Lo que sucede con este paciente no es raro. La construcción de lo masculino como algo que se prueba acumulando experiencias sexuales nos pone ante esta misma situación: tener una experiencia sexual porque hay alguien disponible, porque suma puntos, porque aumenta nuestro estatus, porque nos hace machos y no porque lo deseemos en realidad. Si la erección falla es muy probable que busquemos “sanarla” antes que cuestionar esta sexualidad acumulativa y lejana a nuestra autenticidad.

No es raro que para los hombres, el cuerpo sea, sobre todo, el pene. El pene como centro, raíz, origen de la masculinidad, definición. Miro entre mis piernas ese órgano blando, encogido, frágil. Por momentos crece y se hace notar. Aquí estoy, grita sin voz y no hay modo de ignorarlo. Cambiante: suave y duro, escondido y notorio, tímido y audaz. Penetra, se hace lugar, irrumpe, pero para que eso sea posible antes se deja penetrar, se abre, se llena. A veces soy llevado por él, no ya su dueño sino su esclavo. Odio su poder sobre mí pero hago poco por liberarme; en lugar de luchar, me rindo. A veces lo olvido. Ay, el pene. Parte que se cree todo, débil que se inventa fuerte. Mentiroso y sincero a un tiempo. Cargado de exigencias despiadadas: que sea grande, que se erecte, que funcione, que dure, que espere, que pueda, que logre. Nunca me importó su tamaño, es mediocre como el resto mi cuerpo. Empezó a importar cuando mi sexualidad se volvió una prueba y una acumulación, cuando hice de la otra un objeto y permití que hicieran lo mismo conmigo. Entonces todo fue comparación. “¿Eres bien dotado? ¿Lo tienes grueso? Manda foto para comprobar. ¿Cuánto te mide?”  Es lo único que cuenta. Las miradas buscan, miden, juzgan, sacan conclusiones. Eligen o descartan. Entonces no soy yo quien tiene un pene sino un pene que me tiene a mí, yo solo un excedente, algo que va unido.

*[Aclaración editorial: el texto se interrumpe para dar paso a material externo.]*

(** * vector_bool.cpp: pre-faulting allocator, workload, toggle loops, timer

    A shallow embedding of [src/vector_bool.cpp].  Machine integers are [Z]
    with their wrap-around written out, buffers are lists of bytes, and the
    parts of the environment the program talks to (the system allocator, the
    random engine, the clock, standard output) are explicit state. *)

From Stdlib Require Import ZArith Lia QArith String DecimalString.
From stdpp Require Import base list.

Local Open Scope Z_scope.

(** ** [std::size_t] *)

Module SizeT.

(** [std::numeric_limits<std::size_t>::max()] on the LP64 target the
    benchmark is built for. *)
Definition SIZE_MAX : Z := 2 ^ 64 - 1.

(** Unsigned arithmetic is performed modulo [SIZE_MAX + 1]. *)
Definition wrap (x : Z) : Z := x mod (SIZE_MAX + 1).

End SizeT.

(** ** [PreFaultAllocator<T>] *)

Module Allocator.
Import SizeT.

(** The only exception type [allocate] throws. *)
Inductive exn : Type := bad_alloc.

Inductive outcome (A : Type) : Type :=
| Returned (a : A)
| Thrown (e : exn).
Arguments Returned {A} a.
Arguments Thrown {A} e.

(** The system allocator behind [std::malloc].  [avail bytes] tells whether
    a request of that size is satisfied, [fresh k] is the indeterminate
    content of byte [k] of a block just handed out, and [requested] logs the
    sizes [malloc] has been called with, oldest first. *)
Record Heap : Type := mkHeap {
  avail : Z -> bool;
  fresh : nat -> Z;
  requested : list Z
}.

Definition log_request (bytes : Z) (h : Heap) : Heap :=
  {| avail := avail h; fresh := fresh h;
     requested := requested h ++ [bytes] |}.

(** [std::malloc(bytes)]: a null pointer ([None]) or a block of [bytes]
    bytes of indeterminate content. *)
Definition malloc (bytes : Z) (h : Heap) : option (list Z) * Heap :=
  (if avail h bytes
   then Some (map (fun k => fresh h k mod 256) (seq 0 (Z.to_nat bytes)))
   else None,
   log_request bytes h).

(** [std::memset(p, c, n)]: stores [(unsigned char) c] into each of the
    first [n] bytes of the block.  Writing past the end of the block has no
    defined behaviour; the model stops at the end of the block. *)
Fixpoint memset (p : list Z) (c : Z) (n : nat) : list Z :=
  match n, p with
  | O, _ => p
  | S n', _ :: rest => (c mod 256) :: memset rest c n'
  | S _, [] => []
  end.

(** [T* allocate(std::size_t n)], with [sizeof_T] standing for
    [sizeof(T)].  The returned pointer is modelled by the content of the
    block it points to. *)
Definition allocate (sizeof_T n : Z) (h : Heap) : outcome (list Z) * Heap :=
  if n >? SIZE_MAX / sizeof_T then (Thrown bad_alloc, h)
  else
    let bytes_to_allocate := wrap (n * sizeof_T) in
    match malloc bytes_to_allocate h with
    | (Some p, h') =>
        (Returned (memset p 0 (Z.to_nat bytes_to_allocate)), h')
    | (None, h') => (Thrown bad_alloc, h')
    end.

(** Reading byte [k] of a block. *)
Definition read (p : list Z) (k : Z) : option Z :=
  if 0 <=? k then p !! Z.to_nat k else None.

(** A system allocator that serves requests of up to 64 KiB and hands
    out blocks whose bytes are not zero. *)
Definition page_heap : Heap :=
  {| avail := fun bytes => bytes <=? 65536;
     fresh := fun k => 170 + Z.of_nat k;
     requested := [] |}.

End Allocator.

(** ** The shared workload (lines 74-79 of [main]) *)

Module Workload.
Import SizeT.

(** What [main] uses of [<random>]: an engine built from a seed
    ([std::mt19937 gen(seed)]) and the call [distrib(gen)] of a
    [std::uniform_int_distribution<size_t> distrib(a, b)], which returns a
    value and advances the engine.  The standard promises [a <= v <= b]
    for a distribution constructed with [a <= b]. *)
Class UniformSource (G : Type) : Type := {
  seed_engine : Z -> G;
  uniform_int : Z -> Z -> G -> Z * G;
  uniform_int_range :
    forall a b g, a <= b -> a <= (uniform_int a b g).1 <= b
}.

Section Generate.
Context {G : Type} `{UniformSource G}.

(** [indices[i] = distrib(gen);] *)
Definition fill_step (a b : Z) (st : list Z * G) (i : nat) : list Z * G :=
  let '(v, g') := uniform_int a b st.2 in (<[i := v]> st.1, g').

(** [for (size_t i = 0; i < ACCESS_COUNT; ++i) indices[i] = distrib(gen);] *)
Definition fill (a b : Z) (accessCount : nat) (st : list Z * G)
  : list Z * G :=
  fold_left (fill_step a b) (seq 0 accessCount) st.

(** Lines 74-79 with the two constants and the seed as arguments.
    [indices] starts as [ACCESS_COUNT] zeros; the distribution is built
    over [[0, ITEM_COUNT - 1]], the subtraction being a [size_t] one.
    [None] stands for a distribution constructed against its precondition
    [a <= b].  This is the part of the generation that cannot throw; the
    constructions of lines 74 and 75 that can are in
    [Generation.generate_in]. *)
Definition generate (itemCount accessCount seed : Z) : option (list Z) :=
  let indices := replicate (Z.to_nat accessCount) 0 in
  let gen := seed_engine seed in
  let a := 0 in
  let b := wrap (itemCount - 1) in
  if a <=? b
  then Some (fill a b (Z.to_nat accessCount) (indices, gen)).1
  else None.

(** [std::random_device]: [rd k] is the value of its [k]-th call. *)
Definition random_device : Type := nat -> Z.

(** [std::mt19937 gen(std::random_device{}());] followed by the fill
    loop: the seed is the first value of the entropy source. *)
Definition generate_from (rd : random_device) (itemCount accessCount : Z)
  : option (list Z) :=
  generate itemCount accessCount (rd 0%nat).
End Generate.

(** A small source that satisfies the interface: the engine of
    [std::minstd_rand] with a distribution that reduces the engine's
    output into [[a, b]]. *)
Definition minstd_next (x : Z) : Z := (48271 * x) mod 2147483647.

Definition minstd_uniform (a b x : Z) : Z * Z :=
  let x' := minstd_next x in
  (if a <=? b then a + x' mod (b - a + 1) else a, x').

Lemma minstd_uniform_range a b x :
  a <= b -> a <= (minstd_uniform a b x).1 <= b.
Proof.
  intros Hab. unfold minstd_uniform. simpl.
  destruct (Z.leb_spec a b); [|lia].
  pose proof (Z.mod_pos_bound (minstd_next x) (b - a + 1)). lia.
Qed.

#[export] Instance minstd_source : UniformSource Z := {|
  seed_engine := fun seed => seed mod 2147483647;
  uniform_int := minstd_uniform;
  uniform_int_range := minstd_uniform_range
|}.

End Workload.

(** ** The two access loops (lines 93-97 and 110-114 of [main]) *)

Module Loop.

(** [for (size_t i = first; i < first + count; ++i) { idx = indices[i]; body }]
    over a state [S].  [None] is an access outside an array, for which C++
    defines no behaviour. *)
Fixpoint for_each_from {S : Type} (body : S -> Z -> option S)
    (indices : list Z) (count first : nat) (st : S) : option S :=
  match count with
  | O => Some st
  | Datatypes.S count' =>
      idx ← indices !! first;
      st' ← body st idx;
      for_each_from body indices count' (Datatypes.S first) st'
  end.

Definition for_each {S : Type} (body : S -> Z -> option S)
    (indices : list Z) (accessCount : Z) (st : S) : option S :=
  for_each_from body indices (Z.to_nat accessCount) 0 st.

(** The same loop as a left-to-right traversal of the index sequence. *)
Fixpoint run_list {S : Type} (body : S -> Z -> option S)
    (indices : list Z) (st : S) : option S :=
  match indices with
  | [] => Some st
  | idx :: rest => st' ← body st idx; run_list body rest st'
  end.

(** Every index of the workload addresses one of the [n] flags. *)
Definition valid_workload (n : Z) (indices : list Z) : Prop :=
  Forall (fun idx => 0 <= idx < n) indices.

(** How often [p] occurs in the index sequence. *)
Definition occurrences (p : Z) (indices : list Z) : nat :=
  length (filter (fun idx => idx = p) indices).

End Loop.

(** *** Case 2: one byte per flag *)

Module RawStore.
Import Allocator.

(** Conversion of an [int] to [uint8_t]. *)
Definition to_uint8 (x : Z) : Z := x mod 256.

Record state : Type := mkState { raw_mem : list Z; sink : bool }.

(** [raw_mem[idx] = 1 - raw_mem[idx]; sink = (raw_mem[idx] != 0);] *)
Definition toggle (st : state) (idx : Z) : option state :=
  b ← read (raw_mem st) idx;
  let raw_mem' := <[Z.to_nat idx := to_uint8 (1 - b)]> (raw_mem st) in
  b' ← read raw_mem' idx;
  Some {| raw_mem := raw_mem'; sink := negb (b' =? 0) |}.

Definition access_loop (indices : list Z) (accessCount : Z) (st : state)
  : option state :=
  Loop.for_each toggle indices accessCount st.

(** The boolean a byte stands for, as the loop reads it. *)
Definition flag (st : state) (p : Z) : option bool :=
  b ← read (raw_mem st) p; Some (negb (b =? 0)).

Definition logical_state (itemCount : nat) (st : state) : list (option bool) :=
  map (fun p => flag st (Z.of_nat p)) (seq 0 itemCount).

Definition is_bit (b : Z) : Prop := b = 0 \/ b = 1.

(** What the loop keeps true of the buffer: its size, and every byte a
    0 or a 1. *)
Definition raw_inv (n : Z) (st : state) : Prop :=
  Z.of_nat (length (raw_mem st)) = n /\ Forall is_bit (raw_mem st).

(** Case 2 up to the end of the timed loop: [allocate(ITEM_COUNT)] on
    [PreFaultAllocator<uint8_t>], then the loop.  [Returned None] is a run
    that left defined behaviour. *)
Definition case2 (itemCount accessCount : Z) (indices : list Z) (h : Heap)
  : outcome (option state) :=
  match allocate 1 itemCount h with
  | (Returned raw_mem0, _) =>
      Returned
        (access_loop indices accessCount {| raw_mem := raw_mem0; sink := false |})
  | (Thrown e, _) => Thrown e
  end.

End RawStore.

(** *** Case 1: [std::vector<bool>] *)

Module PackedStore.

(** Modelled from the spec: [std::vector<bool>] belongs to the standard
    library and is not part of the repository.  Sections 3, 4.5 and 9 of
    the specification describe it: [size] flags kept in storage blocks of
    [w] flags each, flag [i] at offset [i % w] of block [i / w], read by
    mask-and-test and written by a read-modify-write of that block. *)
Record bit_vector : Type := mkBits { size : Z; blocks : list Z }.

Hay penes con pánico escénico que se esconden ante los reflectores y otros descarados que salen a escena sintiéndose como en su casa. Penes orgullosos y avergonzados. Soy grande, dice el pene, soy fuerte y poderoso, repite hasta la saciedad. Así oculta su fragilidad, su eterno miedo a fallar.

Me quito la ropa y me miro al espejo. El Falo mítico no está aquí, lo que está es mi pene. Durante mucho tiempo fue una parte como otra, tan yo como mi mano derecha, como mi rodilla izquierda. Luego algo cambió: se convirtió en un parte central, porque en ella estaba siempre la posibilidad de la culpa y el pecado. Pasó de ser una parte a ser, por momentos, el casi todo. Placer y culpa, eterno campo de batalla. Exigencia constante. Durante años lo creí infalible, estar excitado era tener una erección, e iluso de mí, pensé que así sería siempre. Y no. Crecí, acumulé años, falla a veces. ¡Qué miedo entonces! Me avergüenzo, siento dolor, lo oculto. Mi discurso choca con mi realidad. Uso viagra y me da miedo fallar si no lo uso. Pero ¿no tener erección alguna vez es fallar? ¿Por qué uso esa palabra? Veo lo falocentrico que soy, lo coitocéntrico que soy. El patriarcado ya no afuera sino volviéndose cuerpo, inseparable de mi cuerpo.

Nuestro pene de cada día no es El Falo. Inventamos El Falo para compensar la falibilidad del pene y luego nos exigimos la imposibilidad de ser Falo. Nuestro invento nos aplasta y aplasta a quienes nos rodean. Pero si somos sinceros y nos vemos como somos descubriremos que nuestro pene es solo una parte y lejos de ese ser mítico que inventamos suele ser un bicho frágil.